In it, Williamson states:
- "A friend of mine told me that we're not punished for our sins, but by our sins. Sickness is not a sign of God’s judgment on us, but of our judgment on ourselves. If we were to think that God created our sickness, how could we turn to Him for healing? As we’ve already established, God is all that is good. He creates only love, therefore he did not create sickness. Sickness is an illusion and does not actually exist. It is part of our worldly dream, our self-created nightmare. Our prayer to God is that He awaken us from the dream."
- "Healing results from transformed perception of our relationships to illness, one in which we respond to the problem with love instead of fear. When a child presents a cut finger to his or her mother, the woman doesn’t say, 'Bad cut'. Rather, she kisses the finger, showers it with love in an unconscious, instinctive activation of the healing process. Why should we think differently about critical illness? Cancer and AIDS and other serious illnesses are physical manifestations of a psychic scream and their message is not 'hate me', but 'Love me.'"
- "In the traditional Western medical model, a healer’s job is to attack disease. But if the consciousness of attack is the ultimate problem, how could it be the ultimate answer? A miracle worker’s job is not to attack illness, but rather to stimulate the natural forces of healing. We turn our eyes away from sickness to the love that lies beyond it. No sickness can diminish our capacity to love. Does that mean that it is a mistake to take medicine? Absolutely not."
- "When the cure for AIDS is finally found, we will give prizes to a few scientists, but many of us will know that millions and millions of prayers helped it happen."

===Reviews===
Bob Carroll, of The Skeptic's Dictionary, wrote: "Williamson might be called Oprah's patron saint. She's all about love and healing, yin and yang, being wounded, and using love and prayer to heal all wounds."
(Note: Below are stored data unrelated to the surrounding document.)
(** * graph-vis: from the introspection document to the diagram

    A shallow embedding of the introspection parser
    ([parser/parseIntrospection.ts]), the type-node factory
    ([nodes/createTypeNode.ts]), the breadth-first graph extractor
    ([graph/extractGraph.ts]), the diagram projection and its two
    layouts ([visualization/toReactFlow.ts], [visualization/layout.ts])
    and the diagram filter and connection counts of the application
    ([app/hooks/useFilteredGraph.ts],
    [app/components/SchemaVisualizer.tsx]), followed by the properties
    the specification states about them and further properties of the
    code. *)

From stdpp Require Import gmap strings list fin_maps relations pretty sorting.
From Stdlib Require Import Ascii QArith Qabs.
#[global] Close Scope Q_scope.


(** ** Data model *)

(** [parser/types.ts]: the [TypeKind] string union. *)
Inductive TypeKind : Type :=
  | SCALAR | OBJECT | INTERFACE | UNION | ENUM | INPUT_OBJECT | LIST | NON_NULL.

#[global] Instance TypeKind_eq_dec : EqDecision TypeKind.
Proof. solve_decision. Defined.

(** [IntrospectionTypeRef]: [name] and [ofType] are nullable. *)
#[local] Unset Elimination Schemes.
Inductive IntrospectionTypeRef : Type :=
  mkTypeRef {
    ref_kind : TypeKind;
    ref_name : option string;
    ref_ofType : option IntrospectionTypeRef
  }.
#[local] Set Elimination Schemes.

(** [IntrospectionField]; the optional description is kept, the
    deprecation attributes are never read by the core. *)
Record IntrospectionField : Type :=
  mkField {
    field_name : string;
    field_description : option string;
    field_type : IntrospectionTypeRef
  }.

(** [IntrospectionType]: an optional attribute that is [undefined] or
    [null] in the document is [None] here (the code only ever tests
    these attributes for truthiness or through [?.]). *)
Record IntrospectionType : Type :=
  mkType {
    type_kind : TypeKind;
    type_name : string;
    type_description : option string;
    type_fields : option (list IntrospectionField);
    type_interfaces : option (list IntrospectionTypeRef);
    type_possibleTypes : option (list IntrospectionTypeRef)
  }.

(** [IntrospectionSchema], with [types] possibly missing, as in the
    document [{ data: { __schema: {} } }]. *)
Record IntrospectionSchema : Type :=
  mkSchema {
    schema_queryType : option string;
    schema_types : option (list IntrospectionType)
  }.

(** [IntrospectionResult], the object under [data]: [{ __schema }],
    with [__schema] possibly missing, as in the document [{ data: {} }]. *)
Record IntrospectionResult : Type :=
  mkResult { result_schema : option IntrospectionSchema }.

(** The argument of [parseIntrospection] and of [extractGraph]:
    [{ data }].  [extractGraph] declares [data: any], so [data] may be
    [null] or [undefined], which is [None] here.  (A primitive under
    [data] has no [__schema] and behaves as an object without it.) *)
Record IntrospectionData : Type :=
  mkInput { data : option IntrospectionResult }.

(** The document [{ data: { __schema: schema } }], whose [data] is an
    object. *)
Definition mkData (schema : option IntrospectionSchema) : IntrospectionData :=
  mkInput (Some (mkResult schema)).

(** The schema of a document, if its [data] is an object that has
    one. *)
Definition data_schema (d : IntrospectionData) : option IntrospectionSchema :=
  match data d with
  | Some result => result_schema result
  | None => None
  end.

Record ParsedIntrospection : Type :=
  mkParsed {
    parsed_types : list IntrospectionType;
    parsed_queryTypeName : option string
  }.

(** [nodes/types.ts] *)
Record FieldInfo : Type :=
  mkFieldInfo {
    fi_name : string;
    fi_typeName : string;
    fi_description : option string
  }.

Record TypeNode : Type :=
  mkNode {
    node_name : string;
    node_kind : TypeKind;
    isComposite : bool;
    isRelay : bool;
    isBuiltIn : bool;
    node_fields : option (list FieldInfo);
    node_interfaces : option (list string);
    node_possibleTypes : option (list string);
    node_description : option string
  }.

(** [graph/types.ts] *)
Inductive EdgeType : Type := FIELD | IMPLEMENTS | UNION_MEMBER.

Record Edge : Type :=
  mkEdge {
    source : string;
    target : string;
    edgeType : EdgeType;
    fieldName : option string
  }.

(** A JavaScript [Map] keeps its entries in insertion order; the node
    mapping is the list of its entries in that order. *)
Definition NodeMap : Type := list (string * TypeNode).

Record TypeGraph : Type :=
  mkGraph {
    nodes : NodeMap;
    edges : list Edge;
    rootType : TypeNode
  }.

(** The failures of the core.  The three first ones are the [Error]s
    thrown explicitly (told apart by their message); [UndefinedNode] is
    the [TypeError] that reading [currentNode.fields] would raise if the
    unchecked lookup [nodes.get(currentTypeName)!] returned [undefined];
    [DataTypeError] is the [TypeError] that reading
    [introspectionData.data.__schema] raises when [data] is [null] or
    [undefined]. *)
Inductive CoreError : Type :=
  | InvalidInputError
  | NoRootTypeError
  | RootTypeNotFoundError
  | UndefinedNode
  | DataTypeError.

(** ** Strings *)

(** [s.startsWith(p)] *)
Definition startsWith (s p : string) : bool := String.prefix p s.

(** [s.endsWith(p)] *)
Definition endsWith (s p : string) : bool :=
  let n := String.length s in
  let m := String.length p in
  if decide (m ≤ n) then String.eqb (String.substring (n - m) m s) p else false.

(** ** The parser *)

(** [parseIntrospection].  Its first statement reads
    [introspectionData.data.__schema] before any test, which throws when
    [data] is [null] or [undefined]; then it fails when [__schema] or
    [__schema.types] is missing; [schema.queryType?.name || null] turns
    an empty name into [null] as well. *)
Definition parseIntrospection (d : IntrospectionData)
  : CoreError + ParsedIntrospection :=
  match data d with
  | None => inl DataTypeError
  | Some result =>
    match result_schema result with
    | None => inl InvalidInputError
    | Some schema =>
      match schema_types schema with
      | None => inl InvalidInputError
      | Some ts =>
        inr {| parsed_types :=
                 List.filter (λ t, negb (startsWith (type_name t) "__")) ts;
               parsed_queryTypeName :=
                 match schema_queryType schema with
                 | Some n => if decide (n = EmptyString) then None else Some n
                 | None => None
                 end |}
      end
    end
  end.

Definition isWrapper (k : TypeKind) : bool :=
  match k with LIST | NON_NULL => true | _ => false end.

(** [unwrapType] on a reference that is not [null]. *)
Fixpoint unwrapRef (r : IntrospectionTypeRef) : option string :=
  if isWrapper (ref_kind r) then
    match ref_ofType r with
    | Some inner => unwrapRef inner
    | None => None
    end
  else ref_name r.

(** [unwrapType(typeRef)] *)
Definition unwrapType (r : option IntrospectionTypeRef) : option string :=
  match r with
  | None => None
  | Some r => unwrapRef r
  end.

(** ** The type-node factory *)

Definition BUILT_IN_SCALARS : list string :=
  ["String"; "Int"; "Float"; "Boolean"; "ID"].

(** [x || 'Unknown'] on a [string | null]: the empty string is falsy. *)
Definition orUnknown (o : option string) : string :=
  match o with
  | Some s => if decide (s = EmptyString) then "Unknown" else s
  | None => "Unknown"
  end.

Definition extractFields (t : IntrospectionType) : option (list FieldInfo) :=
  match type_fields t with
  | None => None
  | Some [] => None
  | Some fs =>
    Some (map (λ f, {| fi_name := field_name f;
                       fi_typeName := orUnknown (unwrapType (Some (field_type f)));
                       fi_description := field_description f |}) fs)
  end.

(** [refs?.map(unwrapType).filter(n => n !== null) || undefined]: an
    array, even an empty one, is truthy. *)
Definition unwrapAll (rs : option (list IntrospectionTypeRef))
  : option (list string) :=
  match rs with
  | None => None
  | Some l => Some (omap (λ r, unwrapType (Some r)) l)
  end.

Definition createTypeNode (t : IntrospectionType) : TypeNode :=
  let name := type_name t in
  let kind := type_kind t in
  {| node_name := name;
     node_kind := kind;
     isComposite :=
       bool_decide (kind = OBJECT) || bool_decide (kind = INTERFACE)
       || bool_decide (kind = UNION);
     isRelay :=
       endsWith name "Connection" || endsWith name "Edge"
       || bool_decide (name = "PageInfo");
     isBuiltIn :=
       startsWith name "__" || bool_decide (name ∈ BUILT_IN_SCALARS);
     node_fields := extractFields t;
     node_interfaces := unwrapAll (type_interfaces t);
     node_possibleTypes := unwrapAll (type_possibleTypes t);
     node_description := type_description t |}.

(** ** The graph extractor *)

(** [typeMap]: [parsed.types.forEach(t => typeMap.set(t.name, t))]; a
    later record replaces an earlier one of the same name. *)
Definition buildTypeMap (ts : list IntrospectionType)
  : gmap string IntrospectionType :=
  foldl (λ m t, <[type_name t := t]> m) ∅ ts.

(** [Map.prototype.get] and [Map.prototype.set] on the entries of the
    node mapping: [set] on a key already present replaces its value in
    place, on a new key it appends an entry. *)
Fixpoint map_get (k : string) (m : NodeMap) : option TypeNode :=
  match m with
  | [] => None
  | (k', v) :: m' => if decide (k = k') then Some v else map_get k m'
  end.

Fixpoint map_set (k : string) (v : TypeNode) (m : NodeMap) : NodeMap :=
  match m with
  | [] => [(k, v)]
  | (k', v') :: m' =>
    if decide (k = k') then (k, v) :: m' else (k', v') :: map_set k v m'
  end.

Definition map_keys (m : NodeMap) : list string := m.*1.

(** The four mutable locals of [extractGraph]. *)
Record State : Type :=
  mkState {
    st_nodes : NodeMap;
    st_edges : list Edge;
    st_visited : gset string;
    st_queue : list string
  }.

(** [edges.push(e)] *)
Definition pushEdge (e : Edge) (st : State) : State :=
  {| st_nodes := st_nodes st;
     st_edges := st_edges st ++ [e];
     st_visited := st_visited st;
     st_queue := st_queue st |}.

(** The block guarded by [if (!visited.has(name))]: create the node,
    mark it visited and enqueue it, provided [typeMap] has a record. *)
Definition discover (typeMap : gmap string IntrospectionType)
    (name : string) (st : State) : State :=
  if decide (name ∈ st_visited st) then st
  else
    match typeMap !! name with
    | Some typeData =>
      {| st_nodes := map_set name (createTypeNode typeData) (st_nodes st);
         st_edges := st_edges st;
         st_visited := {[name]} ∪ st_visited st;
         st_queue := st_queue st ++ [name] |}
    | None => st
    end.

(** One turn of any of the three [for] loops: push the edge, then
    discover its target. *)
Definition visit (typeMap : gmap string IntrospectionType)
    (st : State) (e : Edge) : State :=
  discover typeMap (target e) (pushEdge e st).

Definition fieldEdge (cur : string) (f : FieldInfo) : Edge :=
  {| source := cur; target := fi_typeName f;
     edgeType := FIELD; fieldName := Some (fi_name f) |}.

Definition implementsEdge (cur interfaceName : string) : Edge :=
  {| source := cur; target := interfaceName;
     edgeType := IMPLEMENTS; fieldName := None |}.

Definition unionEdge (cur memberName : string) : Edge :=
  {| source := cur; target := memberName;
     edgeType := UNION_MEMBER; fieldName := None |}.

(** The body of the [while] loop after the dequeue: the three guarded
    [for] loops, in the order of the source. *)
Definition expand (typeMap : gmap string IntrospectionType)
    (cur : string) (node : TypeNode) (st : State) : State :=
  let st1 :=
    match node_fields node with
    | Some fs => foldl (λ s f, visit typeMap s (fieldEdge cur f)) st fs
    | None => st
    end in
  let st2 :=
    match node_interfaces node with
    | Some ifaces =>
      foldl (λ s i, visit typeMap s (implementsEdge cur i)) st1 ifaces
    | None => st1
    end in
  match node_possibleTypes node with
  | Some ms => foldl (λ s m, visit typeMap s (unionEdge cur m)) st2 ms
  | None => st2
  end.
Writing in Commentary, John Podhoretz described A Return to Love as "almost unspeakably tasteless" in its blithe misappropriation of concepts central to the world's major religions...[it is] a work of surpassing vulgarity in a surpassingly vulgar field [that, nevertheless] offers both sound and surprisingly moving advice." Readers are advised to seek meaning in something larger than themselves, to get over the issues of their past, and "to act on wisdom from your grandmother, expressed in sugarcoated cliches: Always look on the bright side. If God gives you lemons, make lemonade."

==Quotations==
Notable quotations from the book include:
- "...a miracle is a reasonable thing to ask for."
- "A person acting from a motivation of contribution and service rises to such a level of moral authority that worldly success is a natural result."

==="Our deepest fear"===
One particular passage from the book has become popular as an inspirational quotation:

Our deepest fear is not that we are inadequate. Our deepest fear is that we are powerful beyond measure. It is our light, not our darkness, that most frightens us. We ask ourselves, who am I to be brilliant, gorgeous, talented, fabulous? Actually, who are you not to be? You are a child of God. Your playing small doesn't serve the world. There's nothing enlightened about shrinking so that other people won't feel insecure around you. We are all meant to shine, as children do. We were born to make manifest the glory of God that is within us. It's not just in some of us; it's in everyone. And as we let our own light shine, we unconsciously give other people permission to do the same. As we're liberated from our own fear, our presence automatically liberates others.

The passage was paraphrased in the 2005 film, Coach Carter, and in the 2006 film Akeelah and the Bee. It has also been popularized because it has mistakenly been attributed to Nelson Mandela since 1996.

Williamson herself is quoted as saying, "As honored as I would be had President Mandela quoted my words, indeed he did not. I have no idea where that story came from, but I am gratified that the paragraph has come to mean so much to so many people."

The passage has been compared to a statement of Jesus of Nazareth found in Matthew 5:16, "let your light shine before others, that they may see your good deeds and glorify your Father in heaven."